The critics aligned against fracking, let alone super fracking, aren't impressed. "If critics already think fracking is bad, theoretically, super fracking would be super bad," says Kirk Sherr, president of Regester Larkin Energy North America, an industry consultant. Doctors attending a fracking conference in Arlington, Va., in early January called for a federal moratorium on the technique in populated areas until the health effects are better understood.

Meanwhile, the U.S. Environmental Protection Agency is studying whether fracking can contaminate water resources. The technique also has raised concerns about excessive water consumption because of the millions of gallons needed to frack each well. And local officials in Texas, Oklahoma, Arkansas, and Ohio have voiced concerns about recent outbreaks of small earthquakes in areas where drilling has been accelerating. Seismologists and academics doubt that fracking itself has caused the quakes. "The fracturing process is not causing the problems that are perceived by the public," says David B. Burnett, director of technology at Texas A&M University's Energy Institute. He also says the wider or deeper fractures that result from super fracking won't create bigger environmental problems. "No change in fracturing technology would change that," he says.

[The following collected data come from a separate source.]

(* ===== verification/UnixSocketNames.v ===== *)
(** * Unix domain sockets: names

    The text of a name after [from_utf8_lossy], and an address that [getsockname] fills in
    and [bind] or [connect] reads again. *)

From stdpp Require Import strings.
From S2P Require Import Prelude Errors Blocking Polling UnixSocket.

Open Scope Z_scope.

(** A character is known by its own bytes. *)
Lemma piece_ext l l' n : (∀ i, (i < n)%nat → byte_at l i = byte_at l' i) → utf8_piece l = (n, true) → utf8_piece l' = (n, true).
Proof.
  intros Hext Hl. assert ((1 <= n)%nat) as Hn by (unfold utf8_piece in Hl; repeat case_match; injection Hl; lia).
  unfold utf8_piece in *.
  rewrite <- (Hext 0%nat) by lia. set (b := byte_at l 0%nat) in *.
  destruct (in_range 0 127 b); [done|]. destruct (in_range 194 223 b).
  { destruct (in_range 128 191 (byte_at l 1)) eqn:E; [|done]. injection Hl as <-. by rewrite <- (Hext 1%nat), E by lia. }
  destruct (in_range 224 239 b).
  { destruct (_ || _ || _ || _) eqn:E in Hl; [|done]. destruct (in_range 128 191 (byte_at l 2)) eqn:E2; [|done]. injection Hl as <-.
    rewrite <- (Hext 1%nat), <- (Hext 2%nat), E, E2 by lia. done. }
  destruct (in_range 240 244 b); [|done]. destruct (_ || _ || _) eqn:E in Hl; [|done]. destruct (in_range 128 191 (byte_at l 2)) eqn:E2; [|done].
  destruct (in_range 128 191 (byte_at l 3)) eqn:E3; [|done]. injection Hl as <-. rewrite <- (Hext 1%nat), <- (Hext 2%nat), <- (Hext 3%nat), E, E2, E3 by lia. done.
Qed.

Lemma tail_inside l i : in_range 128 191 (byte_at l i) = true → (i < length l)%nat.
Proof. unfold byte_at. destruct (l !! i) eqn:E; [intros _; by eapply lookup_lt_Some|done]. Qed.

Lemma utf8_piece_bounds l n v : utf8_piece l = (n, v) → (1 <= n)%nat ∧ (l ≠ [] → v = true → (n <= length l)%nat).
Proof.
  intros Hl. assert (l ≠ [] → (1 <= length l)%nat) as H1 by (by destruct l; cbn; [|lia]). unfold utf8_piece in Hl.
  repeat (case_match; try (injection Hl as <- <-; split; [lia|intros ? [=]; auto]));
    repeat match goal with E : in_range 128 191 (byte_at l _) = true |- _ => apply tail_inside in E end; lia.
Qed.

Lemma piece_prefix l r n : l ≠ [] → utf8_piece l = (n, true) → utf8_piece (take n l ++ r) = (n, true) ∧ take n (take n l ++ r) = take n l.
Proof.
  intros Hne Hl. destruct (utf8_piece_bounds _ _ _ Hl) as [_ Hn]. specialize (Hn Hne eq_refl). assert (length (take n l) = n) as Hlen by (rewrite length_take; lia). split.
  - apply (piece_ext l); [|done]. intros i Hi. unfold byte_at. rewrite lookup_app_l by lia. by rewrite lookup_take_lt.
  - by rewrite take_app_length'.
Qed.

Lemma replacement_piece r : utf8_piece (REPLACEMENT ++ r) = (3%nat, true).
Proof. apply (piece_ext REPLACEMENT); [|done]. intros i Hi. unfold byte_at. by rewrite lookup_app_l by (cbn; lia). Qed.

(** ** Reading a text *)

Lemma lossy_fuel fuel l : (length l <= fuel)%nat → utf8_lossy_in fuel l = from_utf8_lossy l.
Proof.
  unfold from_utf8_lossy. remember (length l) as k eqn:Hk. intros Hle.
  assert (∀ k l f, (length l <= k)%nat → (k <= f)%nat → utf8_lossy_in f l = utf8_lossy_in k l) as Hstable; [|by apply Hstable; subst].
  clear. induction k as [|k IH]; intros l f Hl Hf; [destruct l; [by destruct f|cbn in Hl; lia]|]. destruct f as [|f]; [lia|]. destruct l as [|b l]; [done|].
  cbn [utf8_lossy_in]. destruct (utf8_piece (b :: l)) as [n v] eqn:E. destruct (utf8_piece_bounds _ _ _ E) as [Hn _]. f_equal. apply IH; [|lia]. rewrite length_drop. cbn in *. lia.
Qed.

Lemma lossy_step l n v : l ≠ [] → utf8_piece l = (n, v) → from_utf8_lossy l = (if v then take n l else REPLACEMENT) ++ from_utf8_lossy (drop n l).
Proof.
  intros Hne E. destruct l as [|b l]; [done|]. unfold from_utf8_lossy at 1. cbn [length utf8_lossy_in]. rewrite E. f_equal. apply lossy_fuel.
  destruct (utf8_piece_bounds _ _ _ E) as [Hn _]. rewrite length_drop. cbn. lia.
Qed.

(** Induction over the pieces of a text *)
Lemma pieces_ind (P : list byte → Prop) : P [] → (∀ l n v, l ≠ [] → utf8_piece l = (n, v) → P (drop n l) → P l) → ∀ l, P l.
Proof.
  intros H0 HS l. remember (length l) as k eqn:Hk. revert l Hk. induction (lt_wf k) as [k _ IH]. intros l ->. destruct (decide (l = [])) as [->|Hne]; [done|].
  destruct (utf8_piece l) as [n v] eqn:E. destruct (utf8_piece_bounds _ _ _ E) as [Hn _]. apply (HS l n v Hne E). apply (IH (length (drop n l))); [|done].
  rewrite length_drop. destruct l; [done|cbn; lia].
Qed.

(** A text that was read is read as it is. *)
Lemma lossy_idempotent l : from_utf8_lossy (from_utf8_lossy l) = from_utf8_lossy l.
Proof.
  induction l as [|l n v Hne E IH] using pieces_ind; [done|]. rewrite (lossy_step l n v Hne E). set (rest := from_utf8_lossy (drop n l)) in *. destruct v.
  - destruct (piece_prefix l rest n Hne E) as [H1 H2]. destruct (utf8_piece_bounds _ _ _ E) as [Hn Hle]. specialize (Hle Hne eq_refl).
    assert (length (take n l) = n) as Hlen by (rewrite length_take; lia).
    rewrite (lossy_step _ n true), H2, drop_app_length', IH; [done|done| |done]. intros [Hnil _]%app_nil. rewrite Hnil in Hlen. cbn in Hlen. lia.
  - rewrite (lossy_step _ 3%nat true); [|done|apply replacement_piece]. cbn [REPLACEMENT take drop app]. by rewrite drop_0, take_0, IH.
Qed.

Lemma lossy_no_zero l : x00 ∉ l → x00 ∉ from_utf8_lossy l.
Proof.
  induction l as [|l n v Hne E IH] using pieces_ind; [done|]. intros Hl. rewrite (lossy_step l n v Hne E), elem_of_app. intros [Hz|Hz].
  - destruct v; [apply Hl; rewrite <- (take_drop n l), elem_of_app; by left|]. unfold REPLACEMENT in Hz. set_solver.
  - apply IH; [|done]. intros Hz'. apply Hl. rewrite <- (take_drop n l), elem_of_app. by right.
Qed.

Lemma lossy_nonempty l : l ≠ [] → from_utf8_lossy l ≠ [].
Proof.
  intros Hne. destruct (utf8_piece l) as [n v] eqn:E. rewrite (lossy_step l n v Hne E). destruct (utf8_piece_bounds _ _ _ E) as [Hn _].
  destruct v, l; try done. by destruct n; [lia|].
Qed.

(** ** Addresses *)

Lemma until_zero_no_zero l : x00 ∉ until_zero l.
Proof. induction l as [|b l IH]; cbn; [by intros ?%elem_of_nil|]. case_bool_decide; [by intros ?%elem_of_nil|]. by intros [<-|]%elem_of_cons. Qed.

Lemma until_zero_padded l k : x00 ∉ l → (0 < k)%nat → until_zero (l ++ repeat x00 k) = l.
Proof.
  intros Hl Hk. induction l as [|b l IH]; cbn; [destruct k; [lia|done]|]. rewrite bool_decide_eq_false_2 by (intros ->; apply Hl; by left).
  f_equal. apply IH. intros Hz. apply Hl. by right.
Qed.

(** The name of an address that is no abstract one *)
Lemma parsed_name a name : parse_unix_socket_path a = Ok name → is_abstract name = false → name ≠ [] ∧ (x00 ∉ name) ∧ from_utf8_lossy name = name.
Proof.
  unfold parse_unix_socket_path. destruct (_ <? _); [done|]. set (path := take _ _). destruct path as [|b rest] eqn:Hpath; [done|].
  case_bool_decide as Hb; [subst b|].
  - case_bool_decide; [done|]. intros Hn. assert (name = from_utf8_lossy (x00 :: rest)) as -> by congruence. assert (utf8_piece (x00 :: rest) = (1%nat, true)) as E by done. rewrite (lossy_step (x00 :: rest) _ _ ltac:(done) E). done.
  - intros Hn _. assert (name = from_utf8_lossy (until_zero (b :: rest))) as -> by congruence. split_and!; [apply lossy_nonempty; cbn; by rewrite bool_decide_eq_false_2|apply lossy_no_zero, until_zero_no_zero|apply lossy_idempotent].
Qed.

(** The name that a path address names is read back, the same, from the address that
    [getsockname] and [getpeername] make of it, whatever bytes the first address held. *)
Lemma address_round_trip a name : parse_unix_socket_path a = Ok name → is_abstract name = false → zlen name < SOCKADDR_UN_PATH_LEN →
  parse_unix_socket_path (serialize_unix_addr (Some name)) = Ok name.
Proof.
  intros Ha Hab Hlen. destruct (parsed_name a name Ha Hab) as (Hne & Hz & Hl). unfold serialize_unix_addr. rewrite Hab. unfold SOCKADDR_UN_PATH_LEN in *.
  replace (Z.min (zlen name) (108 - 1)) with (zlen name) by lia. rewrite (firstn_all2 name) by (unfold zlen; lia).
  unfold parse_unix_socket_path. set (pad := repeat x00 _). assert (length pad = Z.to_nat (108 - zlen name)) as Hpad by apply repeat_length.
  replace (zlen (le_encode 2 AF_UNIX ++ name ++ pad) <? SA_FAMILY_LEN) with false by (symmetry; apply Z.ltb_ge; unfold zlen; rewrite !length_app; change SA_FAMILY_LEN with 2; change (length (le_encode 2 AF_UNIX)) with 2%nat; lia).
  assert (drop (Z.to_nat SA_FAMILY_LEN) (le_encode 2 AF_UNIX ++ name ++ pad) = name ++ pad) as -> by done.
  rewrite (firstn_all2 (name ++ pad)) by (rewrite length_app, Hpad; unfold zlen in *; change (Z.to_nat SOCKADDR_UN_PATH_LEN) with 108%nat; lia).
  destruct name as [|b name]; [done|]. cbn [app]. rewrite bool_decide_eq_false_2 by (intros ->; apply Hz; by left).
  change (b :: name ++ pad) with ((b :: name) ++ pad). subst pad. rewrite until_zero_padded; [by rewrite Hl|done|lia].
Qed.

Lemma address_round_trip_witness :
  let a := [Byte.x01; x00; Byte.x2f; Byte.xff; Byte.x61; x00; Byte.x62] in
  parse_unix_socket_path a = Ok (Byte.x2f :: REPLACEMENT ++ [Byte.x61]) ∧ parse_unix_socket_path (serialize_unix_addr (Some (Byte.x2f :: REPLACEMENT ++ [Byte.x61]))) = Ok (Byte.x2f :: REPLACEMENT ++ [Byte.x61]).
Proof. intros a. split; [reflexivity|]. by apply (address_round_trip a). Defined.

However, a 2010 study by seismologists at Southern Methodist University and the University of Texas at Austin found that the injection underground of wastewater from the wells may be affecting subterranean pressures in the rock, triggering tremors. Says Amy Mall, senior policy analyst at the National Resources Defense Council: "Just like any other type of fracking, we need a lot more independent scientific data and research to understand the risks and how best to prevent them." Yet as long as high oil prices create big profit incentives to pursue extraction techniques beyond conventional drilling, energy companies likely will continue to explore ways to squeeze money from rocks.